Beyond health, towards social justice

Beyond providing a point of entry for researchers and policymakers unfamiliar with complex systems science, this work contributes to a broader conversation that is occurring among economists and other social scientists around research methodology that promotes social justice. The economic and social upheavals caused by the COVID-19 pandemic, coupled with high-profile incidents of police violence inflicted upon Black people, have made it starkly clear that there is both need and appetite for systemic reform. In the best tradition of science, many economists have committed themselves to finding ways to help with this endeavor. Alongside commendable efforts to study the potential impact of large-scale changes in policy and practice, the field is also beginning to revisit  long-standing conventions about theories, assumptions, and methods that can affect our ability to understand and address the structures that perpetuate inequalities.
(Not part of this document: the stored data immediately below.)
(** * Music-catalog ETL scripts: canonical keys, deduplication and merges

    A shallow embedding of the cleaning scripts under [ETL/]:
    text normalisation and MD5 song identifiers
    ([ETL_charts/charts_cleaning_1.py], [ETL_charts/charts_cleaning_2.py],
    [ETL_tracks/tracks_cleaning_2.py]), the line filter of
    [ETL_charts/charts_cleaning_3.py], the artist splitting of
    [ETL_artists/artists_cleaning_1.py], the left join of
    [ETL_artists/artists_cleaning_2.py] and the append merge of
    [Comprehensive tracks dataset/merge_tracks_and_popularity.py].

    Python [str] values are lists of Unicode code points, CSV cells are
    the scalar [value]s pandas hands to the scripts, with the column
    types pandas gives them, and a function that can raise returns an
    [option]. *)

From Stdlib Require Import String Ascii ZArith List Bool Lia.
From Stdlib Require Import Numbers.DecimalString.
Import ListNotations.

Open Scope Z_scope.

(* ================================================================== *)
(** ** Python strings *)

(** A Python [str]: the sequence of its code points. *)
Definition str := list Z.

(** An ASCII literal of the source as a [str]. *)
Definition lit (s : string) : str :=
  map (fun a => Z.of_N (N_of_ascii a)) (list_ascii_of_string s).

Module Py.

(** [str.isspace] on one character, which is also what [str.split()],
    [str.strip()] and the regular-expression class [\s] test
    (CPython's [Py_UNICODE_ISSPACE]); the list is the complete set. *)
Definition isspace (c : Z) : bool :=
  ((0x09 <=? c) && (c <=? 0x0D)) || ((0x1C <=? c) && (c <=? 0x20))
  || (c =? 0x85) || (c =? 0xA0) || (c =? 0x1680)
  || ((0x2000 <=? c) && (c <=? 0x200A))
  || (c =? 0x2028) || (c =? 0x2029) || (c =? 0x202F) || (c =? 0x205F)
  || (c =? 0x3000).

(** A character range of a regular-expression class, as [a-z]. *)
Definition in_range (lo hi c : Z) : bool := (lo <=? c) && (c <=? hi).
(** * experiment/run_experiment.py: launching a fuzzer benchmarking experiment

    A shallow embedding of [src/experiment/run_experiment.py] and the
    properties of its configuration validation, naming, archive filter,
    dispatcher factory and launch sequence.

    Conventions of the embedding.
    - YAML documents are values of [PyValue]; a [dict] with string keys that
      the code uses as a map is a [gmap string PyValue].
    - [str] values are sequences of ASCII characters ([string]); [str.lower]
      and the character classes of the regular expressions are the ASCII
      ones.
    - Code that can raise returns a [Result]; code that talks to the outside
      world (git, the file system, the filestore, docker, gcloud) runs in the
      monad [M] over a [World], where every call to a collaborator is
      answered by an oracle and recorded in a trace.  The trace is that of
      the launcher's own thread of control: the worker that
      [create_async] starts on Google Cloud appears as the calls that
      start it and join it.
    - [main], which parses the command line and calls [start_experiment],
      is not embedded. *)

From Stdlib Require Import ZArith Ascii String List Bool Lia.
From stdpp Require Import base option list gmap strings.

(** ** Python values *)

Module Py.

(** The values a YAML document can hold.  A float is kept as an opaque
    mantissa/exponent pair: the code never computes with one. *)
#[warnings="-register-all"]
Inductive PyValue : Type :=
| VNone
| VBool (b : bool)
| VInt (n : Z)
| VFloat (m e : Z)
| VStr (s : string)
| VList (l : list PyValue)
| VDict (d : gmap string PyValue).

(** Truth value testing ([if x:], [not x], [x and y]). *)
Definition truthy (v : PyValue) : bool :=
  match v with
  | VNone => false
  | VBool b => b
  | VInt n => negb (n =? 0)%Z
  | VFloat m _ => negb (m =? 0)%Z
  | VStr s => negb (String.eqb s EmptyString)
  | VList l => match l with [] => false | _ => true end
  | VDict d => negb (bool_decide (d = ∅))
  end.

(** [isinstance(v, int)]: [bool] is a subclass of [int]. *)
Definition isinstance_int (v : PyValue) : bool :=
  match v with
  | VInt _ | VBool _ => true
  | _ => false
  end.

(** [isinstance(v, str)]. *)
Definition isinstance_str (v : PyValue) : bool :=
  match v with
  | VStr _ => true
  | _ => false
  end.

(** [isinstance(v, dict)]. *)
Definition isinstance_dict (v : PyValue) : bool :=
  match v with
  | VDict _ => true
  | _ => false
  end.

(** [dict.get(key, default)]. *)
Definition get (d : gmap string PyValue) (key : string) (default : PyValue)
  : PyValue :=
  match d !! key with
  | Some v => v
  | None => default
  end.

(** [key in d]. *)
Definition contains (d : gmap string PyValue) (key : string) : bool :=
  bool_decide (is_Some (d !! key)).

(** [c.lower()] on one ASCII character. *)
Definition lower_ascii (c : ascii) : ascii :=
  let n := nat_of_ascii c in
  if (65 <=? n)%nat && (n <=? 90)%nat then ascii_of_nat (n + 32) else c.

(** [s.lower()]. *)
Fixpoint lower (s : string) : string :=
  match s with
  | EmptyString => EmptyString
  | String c s' => String (lower_ascii c) (lower s')
  end.

(** [s.startswith(p)]. *)
Definition startswith (s p : string) : bool := String.prefix p s.

(** [s.endswith(p)]. *)
Definition endswith (s p : string) : bool :=
  String.prefix (String.rev p) (String.rev s).

(** [s] between double quotes, as the messages print a value. *)
Definition quoted (s : string) : string :=
  let dq := String (ascii_of_nat 34) EmptyString in dq +:+ s +:+ dq.

(** [sep.join(l)]. *)
Definition join (sep : string) (l : list string) : string :=
  String.concat sep l.

(** ASCII whitespace, as [bytes.strip] understands it. *)
Definition is_space (c : ascii) : bool :=
  let n := nat_of_ascii c in
  ((9 <=? n)%nat && (n <=? 13)%nat) || (n =? 32)%nat.

Fixpoint lstrip (s : string) : string :=
  match s with
  | String c s' => if is_space c then lstrip s' else s
  | EmptyString => EmptyString
  end.

(** [s.strip()]. *)
Definition strip (s : string) : string :=
  String.rev (lstrip (String.rev (lstrip s))).

(** [os.path.join(a, b)] on POSIX. *)
Definition path_join (a b : string) : string :=
  if startswith b "/" then b
  else if String.eqb a EmptyString || endswith a "/" then a +:+ b
  else a +:+ "/" +:+ b.

End Py.
Import Py.

(** ** Regular expressions

    The three patterns of the module only repeat single-character classes, so
    the syntax has repetition of a class rather than of an arbitrary
    expression, which keeps the matcher structurally recursive.  The matcher
    explores every alternative and every repetition count, so it accepts
    exactly when Python's backtracking matcher finds a match. *)

Module Re.

Inductive regex : Type :=
| Bol                                   (* ^ *)
| Eol                                   (* $ *)
| Lit (s : string)                      (* literal text *)
| Star (cls : ascii -> bool)            (* c* for a character class c *)
| Rep (cls : ascii -> bool) (lo hi : nat) (* c{lo,hi} *)
| Seq (r1 r2 : regex)
| Alt (r1 r2 : regex).

(** [.]: any character except a newline. *)
Definition dot (c : ascii) : bool := negb (Ascii.eqb c "010"%char).

(** A one-character class holding just [c]. *)
Definition chr (c : ascii) : ascii -> bool := Ascii.eqb c.

Definition in_range (lo hi c : ascii) : bool :=
  (nat_of_ascii lo <=? nat_of_ascii c)%nat
  && (nat_of_ascii c <=? nat_of_ascii hi)%nat.
(** * A4988 stepper-motor controller: the two MicroPython variants

    The repository holds two near-duplicate scripts, [src/StepperMotor.py]
    and [src/BlinkLed.py], each defining a class [StepperMotor].  Both are
    embedded here, method by method, as computations of a small
    state-and-exception monad over

    - the instance dictionary of the controller object ([obj]),
    - the sequence of calls made to the [machine] module ([hw]),
    - the lines written by [print] ([console]).

    The arguments of the methods ([rpm], [steps], the divider, the pin
    numbers) are Python integers, as in every call the repository makes,
    and are [Z] here.  The one true division of the program,
    [(rpm * steps_per_revolution) / 60], is taken in the rationals [Q]: on
    integers that a double represents exactly, the comparison and the
    truncation the program applies to the quotient agree with the exact
    ones.

    The [machine] module is not part of the repository.  It is taken as
    the pin and pulse-generator capability the controller consumes: every
    call is accepted and recorded, a pin object may stand where a pin
    number is expected, and no port-specific check of an argument (the
    sign or the type of a frequency, say) is modelled. *)

From Stdlib Require Import ZArith QArith Lia.
From stdpp Require Import gmap strings list fin_maps.

Local Open Scope Z_scope.

(** ** Values, hardware calls, console lines *)

(** The Python values the controller stores in its attributes. *)
Inductive value :=
  | VNone
  | VInt (n : Z)
  | VFloat (q : Q)
  | VPin (id : Z).   (* a [machine.Pin] object, identified by its GPIO number *)

Inductive pin_mode := IN | OUT.
Inductive pin_pull := PULL_UP.

(** One call into the [machine] module. *)
Inductive hw_event :=
  | PinInit (id : Z) (mode : option pin_mode) (pull : option pin_pull)
      (* Pin(id), Pin(id, mode), Pin(id, mode, pull) *)
  | PinValue (id : Z) (x : Z)               (* pin.value(x) *)
  | PwmInit (id : Z) (duty_u16 : option Z)  (* PWM(pin), PWM(pin, duty_u16=d) *)
  | PwmDuty (id : Z) (d : Z)                (* pwm.duty(d) *)
  | PwmFreq (id : Z) (f : value).           (* pwm.freq(f) *)

(** One line written by [print]; the formatted fields are kept as data. *)
Inductive message :=
  | MsgPinsNotDeclared                       (* ERROR: Pins not fully declared *)
  | MsgMotorEnabled                          (* Motor enabled *)
  | MsgMotorDisabled                         (* Motor disabled *)
  | MsgDirectionReversed                     (* Motor direction reversed *)
  | MsgInvalidMicrostep (d : Z)              (* Error: stepDivider d is not a valid quantity *)
  | MsgMicrostepSet (d : Z)                  (* Microstepping set to d. ... *)
  | MsgMoved (steps : Z) (position : value)  (* Motor moved s steps. New position: p *)
  | MsgSpeedExceeds (rpm : Z) (max : value)  (* Error: Speed r RPM exceeds max speed (m rotations/min) *)
  | MsgSpeedSet (rpm : Z) (speed : value)    (* Speed set to r RPM (s steps per second) *)
  | MsgNoHomingPin                           (* Error: No homing pin configured. *)
  | MsgHoming (pin : value)                  (* Homing motor using pin p... *)
  | MsgHomed.                                (* Motor homed successfully. *)

Record world := World {
  obj : gmap string value;
  hw : list hw_event;
  console : list message
}.
(** ** Accounts: signup, login and the password reset

    The client controller (src/client/client.js) and the freelancer
    controller (src/unnamed/part_002) have the same login, forgotPassword
    and verifyOTPEndpoint, up to the role, the userType of the OTP key,
    the login cache prefix and some messages: they are one definition
    here, indexed by the [Side]. The email verification controller of
    src/redis.config.js reads the same user table and Redis. *)
Module Accounts.
Import Cache Otp Model Regex OtpCode.

(** A bcrypt hash of the password [plain] ([bcrypt.hash(plain, 12)]);
    salt and cost are not observable by these handlers. *)
Inductive Secret := Hashed (plain : string).

(** The first [n] characters of the endless repetition of [full], the
    repetition having reached [rest]. *)
Fixpoint cycle_take (n : nat) (full rest : string) : string :=
  match n with
  | O => ""
  | S n' =>
      match rest with
      | String c r => String c (cycle_take n' full r)
      | EmptyString =>
          match full with
          | String c r => String c (cycle_take n' full r)
          | EmptyString => ""
          end
      end
  end.

(** The Blowfish key that bcryptjs derives from a password (a string
    stands for its UTF-8 bytes): the password with a terminating zero byte
    (hash versions 2a and 2b), read cyclically as 18 32-bit words, that is
    its first 72 bytes repeated. Two passwords with the same key have the
    same hashes. *)
Definition bcrypt_key (p : string) : string :=
  let k := (p ++ String Ascii.zero "")%string in cycle_take 72 k k.
Arguments bcrypt_key p : simpl never.

(** [bcrypt.compare(p, h)]: the hash of [p] under the salt and cost of [h]
    equals [h]. *)
Definition secret_eqb (a b : Secret) : bool :=
  match a, b with Hashed x, Hashed y => String.eqb (bcrypt_key x) (bcrypt_key y) end.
Over the past several years, we have demonstrated the promising role that complex systems science can play in advancing this goal. For example, we have been able to compare how different policy approaches to tobacco retail control might affect disparities in smoking  across different racial and socioeconomic groups across settings. We have considered the possible effects of different college tuition subsidy programs (sometimes called “free college”) on equitable access to higher education. We have provided rapid-response public health guidance on effectively and equitably responding to the COVID-19 pandemic. In forthcoming work on exposure to HIV transmission, we argue that working across policy areas—specifically, coupling judicial reform with public health interventions—is a promising way to reduce pervasive disparities. And finally, we explore ways in which complex systems science can productively be applied to tackle large-scale, deeply entrenched problems affecting billions of people worldwide by considering the dynamic intersection between obesity, undernutrition, and climate change.

The way forward for researchers and policymakers seeking to reduce health disparities and ultimately move toward a more just society has historically been confounded by complexity. Perspectives and tools derived from complex systems science can reveal new avenues for substantive progress.